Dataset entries
(* ===== verification/PktIo.v ===== *)
(** Packet interfaces: platform/linux-generic/odp_packet_io.c, and the loop driver,
    pktio/loop.c, with the table of drivers of pktio/io_ops.c.

    The table of interfaces is a list of 64 entries; a pointer to an entry is its
    index.  A driver is a record of functions, [pktio_if_ops_t], over a state [W]
    of drivers, queues and packets; functions that may be NULL are options.  The
    class [PktioWorld] states what interfaces use of queues, packets and the
    scheduler.  A driver keeps its own data in [W] and does not change the fields
    of the entry modelled here.  Entries are locked during each call; a NULL
    pointer followed, a failed ODP_ASSERT and ODP_ABORT are [None].  Functions that
    report a handle without an entry read [unused_dummy_var] behind the handle, which
    is no address: that is [None] too.  *)

From stdpp Require Import pretty.

From S2P Require Import Prelude Pool PoolProofs PoolCreate Buffer Packet Parse Classify.

Open Scope Z_scope.
Open Scope c_scope.

Module PktIo.

Definition ODP_CONFIG_PKTIO_ENTRIES : Z := 64.
Definition PKTIO_MAX_QUEUES : Z := 64.
Definition PKTIO_NAME_LEN : nat := 256.
Definition ODP_PKTIO_INVALID : Z := 0.
Definition ODP_QUEUE_INVALID : Z := 0.
Definition ETH_ALEN : Z := 6.
Definition INT_MAX : Z := 2 ^ 31 - 1.

(** ** Data *)

Inductive odp_pktin_mode_t := ODP_PKTIN_MODE_DIRECT | ODP_PKTIN_MODE_SCHED | ODP_PKTIN_MODE_QUEUE | ODP_PKTIN_MODE_DISABLED.
Inductive odp_pktout_mode_t := ODP_PKTOUT_MODE_DIRECT | ODP_PKTOUT_MODE_TM | ODP_PKTOUT_MODE_DISABLED.
Inductive odp_queue_type_t := ODP_QUEUE_TYPE_SCHED | ODP_QUEUE_TYPE_PLAIN | ODP_QUEUE_TYPE_PKTIN | ODP_QUEUE_TYPE_PKTOUT.
Inductive pktio_state := STATE_START | STATE_STOP.

#[export] Instance odp_pktin_mode_dec : EqDecision odp_pktin_mode_t.
Proof. solve_decision. Defined.
#[export] Instance odp_pktout_mode_dec : EqDecision odp_pktout_mode_t.
Proof. solve_decision. Defined.
#[export] Instance odp_queue_type_dec : EqDecision odp_queue_type_t.
Proof. solve_decision. Defined.
#[export] Instance pktio_state_dec : EqDecision pktio_state.
Proof. solve_decision. Defined.

Record odp_pktio_param_t := PktioParam { in_mode : odp_pktin_mode_t; out_mode : odp_pktout_mode_t }.
(** [odp_pktin_queue_t] and [odp_pktout_queue_t]: the interface and an index. *)
Record pktio_queue_t := PQ { q_pktio : Z; q_index : Z }.
Definition PKTIN_INVALID : pktio_queue_t := PQ ODP_PKTIO_INVALID 0.

Record pktio_entry := Entry {
  ops : option nat; taken : bool; cls_enabled : Z; handle : Z; outq_default : Z; state : pktio_state; cls : list Classify.classifier_t;
  name : string; id : Z; param : odp_pktio_param_t; num_in_queue : Z; num_out_queue : Z; in_queue : list (Z * pktio_queue_t);
  out_queue : list pktio_queue_t }.
(* ===== verification/PktIoProofs.v ===== *)
(** Packet interfaces (PktIo): the contract between the table of interfaces and
    the drivers, and that the table keeps its side of it.

    A driver is promised that an interface is opened before it is used, started
    before packets are received or sent, and closed once; with that, its functions
    return.  [PktioLaws] states this with the phase of each interface.  *)

From S2P Require Import Prelude Pool PoolProofs PoolCreate Buffer Packet Parse Classify PktIo.

Open Scope Z_scope.
Open Scope c_scope.

Module PktIoProofs.
Import PktIo.

(** ** The contract of drivers *)

(** Driver [k] has the interface, and runs it. *)
Inductive phase := Closed | Opened (k : nat) (running : bool).
Definition upd (ph : Z -> phase) (i : Z) (p : phase) : Z -> phase := fun j => if bool_decide (j = i) then p else ph j.

Lemma phase_upd_eq ph i p : upd ph i p i = p.
Proof. unfold upd. by rewrite bool_decide_eq_true_2. Qed.
Lemma phase_upd_ne ph i p j : j <> i -> upd ph i p j = ph j.
Proof. intros. unfold upd. by rewrite bool_decide_eq_false_2. Qed.

Definition has_start {W} (d : pktio_if_ops_t W) : bool := match op_start d with Some _ => true | None => false end.

(** [ok w ph Q]: in world [w] the interfaces are in phases [ph], and [Q] are event
    queues, each listed once, that no driver uses.  [commands]: the commands that
    are left in the pool of the scheduler; schedule_pktio_start takes one, and
    ends the program when there is none.  [returns x P]: the call returns and [P]
    holds of its result. *)
Definition returns {A} (x : option A) (P : A -> Prop) : Prop := exists a, x = Some a /\ P a.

#### EXERCISE BRIEF
All of the data shown above must be copied exactly.

#### RESPONSE TO THIS EXERCISE
(* ===== verification/PktIo.v ===== *)
(** Packet interfaces: platform/linux-generic/odp_packet_io.c, and the loop driver,
    pktio/loop.c, with the table of drivers of pktio/io_ops.c.

    The table of interfaces is a list of 64 entries; a pointer to an entry is its
    index.  A driver is a record of functions, [pktio_if_ops_t], over a state [W]
    of drivers, queues and packets; functions that may be NULL are options.  The
    class [PktioWorld] states what interfaces use of queues, packets and the
    scheduler.  A driver keeps its own data in [W] and does not change the fields
    of the entry modelled here.  Entries are locked during each call; a NULL
    pointer followed, a failed ODP_ASSERT and ODP_ABORT are [None].  Functions that
    report a handle without an entry read [unused_dummy_var] behind the handle, which
    is no address: that is [None] too.  *)

From stdpp Require Import pretty.

From S2P Require Import Prelude Pool PoolProofs PoolCreate Buffer Packet Parse Classify.

Open Scope Z_scope.
Open Scope c_scope.

Module PktIo.

Definition ODP_CONFIG_PKTIO_ENTRIES : Z := 64.
Definition PKTIO_MAX_QUEUES : Z := 64.
Definition PKTIO_NAME_LEN : nat := 256.
Definition ODP_PKTIO_INVALID : Z := 0.
Definition ODP_QUEUE_INVALID : Z := 0.
Definition ETH_ALEN : Z := 6.
Definition INT_MAX : Z := 2 ^ 31 - 1.

(** ** Data *)

Inductive odp_pktin_mode_t := ODP_PKTIN_MODE_DIRECT | ODP_PKTIN_MODE_SCHED | ODP_PKTIN_MODE_QUEUE | ODP_PKTIN_MODE_DISABLED.
Inductive odp_pktout_mode_t := ODP_PKTOUT_MODE_DIRECT | ODP_PKTOUT_MODE_TM | ODP_PKTOUT_MODE_DISABLED.
Inductive odp_queue_type_t := ODP_QUEUE_TYPE_SCHED | ODP_QUEUE_TYPE_PLAIN | ODP_QUEUE_TYPE_PKTIN | ODP_QUEUE_TYPE_PKTOUT.
Inductive pktio_state := STATE_START | STATE_STOP.

#[export] Instance odp_pktin_mode_dec : EqDecision odp_pktin_mode_t.
Proof. solve_decision. Defined.
#[export] Instance odp_pktout_mode_dec : EqDecision odp_pktout_mode_t.
Proof. solve_decision. Defined.
#[export] Instance odp_queue_type_dec : EqDecision odp_queue_type_t.
Proof. solve_decision. Defined.
#[export] Instance pktio_state_dec : EqDecision pktio_state.
Proof. solve_decision. Defined.

Record odp_pktio_param_t := PktioParam { in_mode : odp_pktin_mode_t; out_mode : odp_pktout_mode_t }.
(** [odp_pktin_queue_t] and [odp_pktout_queue_t]: the interface and an index. *)
Record pktio_queue_t := PQ { q_pktio : Z; q_index : Z }.
Definition PKTIN_INVALID : pktio_queue_t := PQ ODP_PKTIO_INVALID 0.

Record pktio_entry := Entry {
  ops : option nat; taken : bool; cls_enabled : Z; handle : Z; outq_default : Z; state : pktio_state; cls : list Classify.classifier_t;
  name : string; id : Z; param : odp_pktio_param_t; num_in_queue : Z; num_out_queue : Z; in_queue : list (Z * pktio_queue_t);
  out_queue : list pktio_queue_t }.
(* ===== verification/PktIoProofs.v ===== *)
(** Packet interfaces (PktIo): the contract between the table of interfaces and
    the drivers, and that the table keeps its side of it.

    A driver is promised that an interface is opened before it is used, started
    before packets are received or sent, and closed once; with that, its functions
    return.  [PktioLaws] states this with the phase of each interface.  *)

From S2P Require Import Prelude Pool PoolProofs PoolCreate Buffer Packet Parse Classify PktIo.

Open Scope Z_scope.
Open Scope c_scope.

Module PktIoProofs.
Import PktIo.

(** ** The contract of drivers *)

(** Driver [k] has the interface, and runs it. *)
Inductive phase := Closed | Opened (k : nat) (running : bool).
Definition upd (ph : Z -> phase) (i : Z) (p : phase) : Z -> phase := fun j => if bool_decide (j = i) then p else ph j.

Lemma phase_upd_eq ph i p : upd ph i p i = p.
Proof. unfold upd. by rewrite bool_decide_eq_true_2. Qed.
Lemma phase_upd_ne ph i p j : j <> i -> upd ph i p j = ph j.
Proof. intros. unfold upd. by rewrite bool_decide_eq_false_2. Qed.

Definition has_start {W} (d : pktio_if_ops_t W) : bool := match op_start d with Some _ => true | None => false end.

(** [ok w ph Q]: in world [w] the interfaces are in phases [ph], and [Q] are event
    queues, each listed once, that no driver uses.  [commands]: the commands that
    are left in the pool of the scheduler; schedule_pktio_start takes one, and
    ends the program when there is none.  [returns x P]: the call returns and [P]
    holds of its result. *)
Definition returns {A} (x : option A) (P : A -> Prop) : Prop := exists a, x = Some a /\ P a.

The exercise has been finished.